Lemma rebook_success_inv_witness :
  db_wf (db_get ex_missed_world) /\
  rebook body_toString ex_missed_world = (Ok ex_rebook_response, snd (rebook body_toString ex_missed_world)) /\
  statusCode ex_rebook_response = 200 /\
  exists a s t0 t,
    find_by_cast (db_get ex_missed_world) (cast_object_id (req_id body_toString)) = Some a /\
    In a (appointments (db_get ex_missed_world)) /\ Appointment.status a = "missed" /\
    find_schedule (db_get ex_missed_world) (Appointment.doctorId a) = Some s /\
    In t0 (DoctorSchedule.availableSlots s) /\
    req_slot body_toString = Some (JStr (date_toString t0)) /\
    new_Date (req_slot body_toString) = Some t /\
    db_get (snd (rebook body_toString ex_missed_world)) =
      mkDb (update_where Appointment._id (Appointment._id a)
              (Appointment.set_time_status (Some t) "scheduled") (appointments (db_get ex_missed_world)))
           (schedules (db_get ex_missed_world)).
Proof.
  assert (Hwf : db_wf (db_get ex_missed_world)) by solve_db_wf.
  assert (Hrun : rebook body_toString ex_missed_world
                 = (Ok ex_rebook_response, snd (rebook body_toString ex_missed_world)))
    by (vm_compute; reflexivity).
  assert (H200 : statusCode ex_rebook_response = 200) by (vm_compute; reflexivity).
  split; [exact Hwf | split; [exact Hrun | split; [exact H200|]]].
  exact (rebook_success_inv body_toString ex_missed_world _ _ Hwf Hrun H200).
Defined.

(** The body the client of src/frontend sends: the ISO text of T1. *)
Definition body_iso : json := rebook_request "65a000000000000000000001" (date_toJSON T1).

Lemma rebook_rejects_served_slot_witness :
  fst (get_slots "doc1" ex_missed_world)
    = Ok (mkResponse 200 (JObj [("availableSlots", JArr (map date_toJSON [T1; T2]))])) /\
  In (date_toJSON T1) (map date_toJSON [T1; T2]) /\
  req_slot body_iso = Some (date_toJSON T1) /\
  snd (rebook body_iso ex_missed_world) = ex_missed_world /\
  (forall r, fst (rebook body_iso ex_missed_world) = Ok r -> statusCode r = 400).
Proof.
  assert (Hs : fst (get_slots "doc1" ex_missed_world)
               = Ok (mkResponse 200 (JObj [("availableSlots", JArr (map date_toJSON [T1; T2]))])))
    by reflexivity.
  assert (Hin : In (date_toJSON T1) (map date_toJSON [T1; T2])) by (left; reflexivity).
  assert (Hv : req_slot body_iso = Some (date_toJSON T1)) by reflexivity.
  split; [exact Hs | split; [exact Hin | split; [exact Hv|]]].
  exact (rebook_rejects_served_slot "doc1" body_iso ex_missed_world _ _ Hs Hin Hv).
Defined.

### To do
Would you retype the lines above from the one with "(rebook body_toString ex_missed_world)))" down to the one with "split; [exact Hwf", word for word, both ends included and no other lines?

### Solution below
                 = (Ok ex_rebook_response, snd (rebook body_toString ex_missed_world)))
    by (vm_compute; reflexivity).
  assert (H200 : statusCode ex_rebook_response = 200) by (vm_compute; reflexivity).
  split; [exact Hwf | split; [exact Hrun | split; [exact H200|]]].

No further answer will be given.